Evidence that the src gene product of Rous sarcoma virus is membrane associated

We have investigated the intracellular localization of the src phosphotransferase and of pp60^src by cellular fractionation. Fractionation of cell lysates by differential centrifugation showed that both the phosphotransferase activity, measured using an immune complex assay, and pp60^src cosedimented with particulate fractions enriched in cellular membranes. Upon further fractionation of particulate fractions by equilibrium centrifugation in discontinuous sucrose gradients the src phosphotransferase and pp60^src fractionated in parallel with plasma membranes. The phosphotransferase activity remained associated with cellular membranes under conditions of high ionic strength or of high concentrations of divalent cation chelators further supporting a direct membrane association. The src phosphotransferase activity is higher in buffer containing only Triton X-100 detergent as compared to a more complicated detergent mixture, but under these assay conditions the pp60^scr appears to undergo proteolysis to a 52K-dalton polypeptide (pp52^src) which is active as a phosphotransferase.

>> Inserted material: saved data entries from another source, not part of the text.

(** * The product-generation pipeline of vercel-bigcommerce

    A shallow embedding of the four-stage workflow
    (organize input, generate products, create commerce records,
    upload images) and of the placeholder-image detector, together
    with the properties the specification states about them.

    Conventions of the embedding.
    - A JavaScript string is a [string]; every [ascii] stands for one
      code unit below 256.
    - A JavaScript number is a [number]: not-a-number, the two
      infinities, or a finite value held as a rational.  Every finite
      double is a rational, the comparisons the code makes (with 1,
      100, 10, 0.8 and a loop counter) are exact on them, and a sum is
      rounded to the nearest binary64 value as the runtime does.
    - Code that awaits the outside world (the generation service, the
      commerce API, the process environment, the clock) is a state
      transformer over an abstract world [W] that may also throw; a
      call to the outside world answers or throws.
    - The loop over a requested count runs on fuel and the outcome
      [Diverge] stands for running out of it; the statements that a
      stage returns say that enough fuel gives a result.
    - Console logging has no effect in the embedding.  What a log
      call is given is still evaluated: where that can throw (a
      [JSON.stringify] of a caller's argument) the call is kept. *)

From Stdlib Require Import List String Ascii Bool Arith ZArith QArith Qabs Qround Lia.
From Stdlib Require Import DecimalString.
Import ListNotations.
Local Open Scope string_scope.

(** ** JavaScript values used by the pipeline *)

Module JS.

(** [number]: the value space of the JavaScript number type. *)
Inductive number : Type :=
| NaN
| PInf
| NInf
| Fin (q : Q).

Definition Qltb (x y : Q) : bool := negb (Qle_bool y x).

(** [a < b] on numbers; every comparison with NaN is false. *)
Definition ltb (a b : number) : bool :=
  match a, b with
  | NaN, _ | _, NaN => false
  | PInf, _ => false
  | _, NInf => false
  | NInf, _ => true
  | _, PInf => true
  | Fin x, Fin y => Qltb x y
  end.

(** [a > b] is [b < a]. *)
Definition gtb (a b : number) : bool := ltb b a.

(** [x * 2^k] *)
Definition scale (x : Q) (k : Z) : Q :=
  if (0 <=? k)%Z then x * inject_Z (2 ^ k) else x / inject_Z (2 ^ (- k)).
Lemma scan_starts_braced (parse_json : string -> option Value) (text : string) (v : Value) :
  scan_starts parse_json text = Some v ->
  exists pre mid post, text = pre ++ braced mid ++ post
    /\ parse_json (braced mid) = Some v /\ is_object v = true.
Proof.
  induction text as [|c s IH]; cbn [scan_starts]; [discriminate|].
  assert (Hnext : scan_starts parse_json s = Some v ->
                  exists pre mid post, String c s = pre ++ braced mid ++ post
                    /\ parse_json (braced mid) = Some v /\ is_object v = true).
  { intros H. destruct (IH H) as (pre & mid & post & E & Hp & Ho).
    exists (String c pre), mid, post. rewrite E. auto. }
  destruct (Ascii.eqb c lbrace) eqn:Hl; [|exact Hnext].
  apply Ascii.eqb_eq in Hl. subst c.
  destruct (scan (String lbrace s) 0 0 false false) as [n|] eqn:Hs; [|exact Hnext].
  destruct (parse_json (substring 0 n (String lbrace s))) as [w|] eqn:Hp; [|exact Hnext].
  destruct (is_object w) eqn:Ho; [|exact Hnext].
  intros [= <-].
  destruct (scan_some _ _ _ _ _ _ Hs) as [k [-> Hk]].
  destruct k as [|j]; [discriminate Hk|].
  cbn [String.get] in Hk.
  cbn [Nat.add] in Hp |- *.
  change (substring 0 (S (S j)) (String lbrace s)) with (String lbrace (substring 0 (S j) s)) in Hp.
  rewrite (substring_last j s rbrace Hk) in Hp.
  exists "", (substring 0 j s), (substring (S j) (String.length s - S j) s).
  split; [|split; [exact Hp | exact Ho]].
  cbn [append]. unfold braced. cbn [append]. f_equal.
  rewrite <- str_app_assoc. cbn [append].
  rewrite (substring_split (S j) s) at 1.
  rewrite (substring_last j s rbrace Hk), <- str_app_assoc. reflexivity.
Qed.

(** X20: What [extract_json_object] returns is an object, parsed either from
    the whole trimmed text or from a piece of the text that starts with
    ['{'] and ends with ['}']. *)
Theorem extract_json_object_shape (parse_json : string -> option Value) (text : string) (v : Value) :
  extract_json_object parse_json text = Some v ->
  is_object v = true /\
  (parse_json (Str.trim text) = Some v
   \/ exists pre mid post, text = pre ++ braced mid ++ post /\ parse_json (braced mid) = Some v).
Proof.
  unfold extract_json_object.
  assert (Hs : scan_starts parse_json text = Some v ->
    is_object v = true /\
    (parse_json (Str.trim text) = Some v
     \/ exists pre mid post, text = pre ++ braced mid ++ post /\ parse_json (braced mid) = Some v)).
  { intros H. destruct (scan_starts_braced _ _ _ H) as (pre & mid & post & E & Hp & Ho).
    split; [exact Ho|]. right. eauto. }
  destruct (parse_json (Str.trim text)) as [w|] eqn:Hp; [|exact Hs].
  destruct (is_object w) eqn:Ho; [|exact Hs].
  intros [= <-]. auto.
Qed.
(** * Incentive / company matching pipeline: embedding and properties

    A shallow embedding of the matching core of the backend
    ([api/services/matching_service.py], [api/services/company_filter.py],
    [ai/vector_db.py], [ai/openai_client.py], [database/schema.py]), of the
    endpoint and the chatbot tool that drive it ([api/routers/matching.py],
    [agents/chatbot_tools.py], [database/service.py]), and the properties
    its specification states about it, followed by further properties read
    off the code.

    Conventions of the embedding:
    - Python values are an inductive type of JSON-like values; a [dict] is
      an association list in insertion order; an [int] is a [Z]; counts
      that the code only passes as non-negative numbers ([top_n], [LIMIT],
      [target_count]) are [nat].
    - A Python [float] is an IEEE-754 binary64 number (Rocq's primitive
      floats); literals such as 0.40 denote the nearest binary64 number.
    - A [str] is its UTF-8 byte string; the substring test is exact on
      it. [s.lower()], [s.split()], [len(s)], the regular expression of the
      keyword extraction, [float(s)] and the [.3f] format are parameters
      ([Py.builtins]); an instance for ASCII text is given.
    - An exception is the error side of a result type and remembers its
      class and message; [try ... except] is a match on the class.
    - The text of a completion enters as the outcome of [json.loads] on it.
    - The [matches] table is the list of its rows; every SQL statement runs
      on its own, as on a pooled connection without a transaction. The
      nearest-neighbour query and the completions of the AI client are
      capabilities of the environment.
    - The coroutines run one after the other; nothing is concurrent. *)

From Stdlib Require Import ZArith List String Ascii Bool Lia Floats DecimalString Sorted
  Permutation.
Import ListNotations.

Set Implicit Arguments.
(* 0.40, 0.35, 3.3 ... are read as the nearest binary64 number, as Python
   reads them. *)
#[local] Set Warnings "-inexact-float".
Local Open Scope string_scope.

(* ------------------------------------------------------------------ *)
(** ** Python values, exceptions and the builtins the code calls *)

Module Py.
Lemma write_text_frame out text w :
  clock (write_text out text w).2 = clock w ∧
  ticks (write_text out text w).2 = ticks w ∧
  stdout (write_text out text w).2 = stdout w.
Proof. unfold write_text. by case_decide. Qed.

Lemma yml_not_document out :
  out ∈ [".autoflow/SPRINTS.yml"; ".autoflow/TASK.yml"; ".autoflow/COMPLETED_TASKS.yml"] →
  out ∉ documents.
Proof.
  intros Hout Hdoc. unfold documents in Hdoc.
  repeat (apply elem_of_cons in Hout as [->|Hout];
          [repeat (apply elem_of_cons in Hdoc as [?|Hdoc]; [done|]);
           by apply elem_of_nil in Hdoc|]).
  by apply elem_of_nil in Hout.
Qed.

Lemma migrate_sprints_frame w :
  pipeline_frame ".autoflow/SPRINTS.md" w (migrate_sprints w).2.
Proof.
  unfold migrate_sprints, mbind, M_bind, dump_to.
  pose proof (parse_sprints_md_world w) as Hw.
  destruct (SprintsMd.parse_sprints_md w) as [[d|e] w']; simpl in Hw; subst w'.
  - destruct (write_text_frame ".autoflow/SPRINTS.yml" (yaml_dump (ToPy.sprints_data d))
                (if files w !! ".autoflow/SPRINTS.md" is Some _ then ticked w else w))
      as (Hclock & Hticks & Hout).
    split; [|split; [|split]].
    + intros path Hpath. rewrite files_after_write;
        [by destruct (files w !! ".autoflow/SPRINTS.md")
        |apply yml_not_document; repeat constructor|done].
    + rewrite Hclock. by destruct (files w !! ".autoflow/SPRINTS.md").
    + rewrite Hticks. by destruct (files w !! ".autoflow/SPRINTS.md").
    + rewrite Hout. by destruct (files w !! ".autoflow/SPRINTS.md").
  - unfold pipeline_frame. simpl. by destruct (files w !! ".autoflow/SPRINTS.md").
Qed.

Lemma migrate_task_frame w :
  pipeline_frame ".autoflow/TASK.md" w (migrate_task w).2.
Proof.
  unfold migrate_task, mbind, M_bind, dump_to.
  pose proof (parse_task_md_world w) as Hw.
  destruct (TaskMd.parse_task_md w) as [[d|e] w']; simpl in Hw; subst w'.
  - destruct (write_text_frame ".autoflow/TASK.yml" (yaml_dump (ToPy.task_data d))
                (if files w !! ".autoflow/TASK.md" is Some _ then ticked w else w))
      as (Hclock & Hticks & Hout).
    split; [|split; [|split]].
    + intros path Hpath. rewrite files_after_write;
        [by destruct (files w !! ".autoflow/TASK.md")
        |apply yml_not_document; repeat constructor|done].
    + rewrite Hclock. by destruct (files w !! ".autoflow/TASK.md").
    + rewrite Hticks. by destruct (files w !! ".autoflow/TASK.md").
    + rewrite Hout. by destruct (files w !! ".autoflow/TASK.md").
  - unfold pipeline_frame. simpl. by destruct (files w !! ".autoflow/TASK.md").
Qed.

Pyrimidine triphosphates were shown to act as donors in the immune complex assay of src phosphotransferase activity. [γ-³²P]CTP was about one-third as efficient as [γ-³²P]ATP in serving as a donor. Both CTP and UTP were effective inhibitors of src phosphotransferase activity when either radiolabeled ATP or GTP were used as substrates. The ability of src to interact efficiently with both purine and pyrimidine triphosphates contrasts markedly with most well-studied protein kinases which have been shown to use almost exclusively purine triphosphates.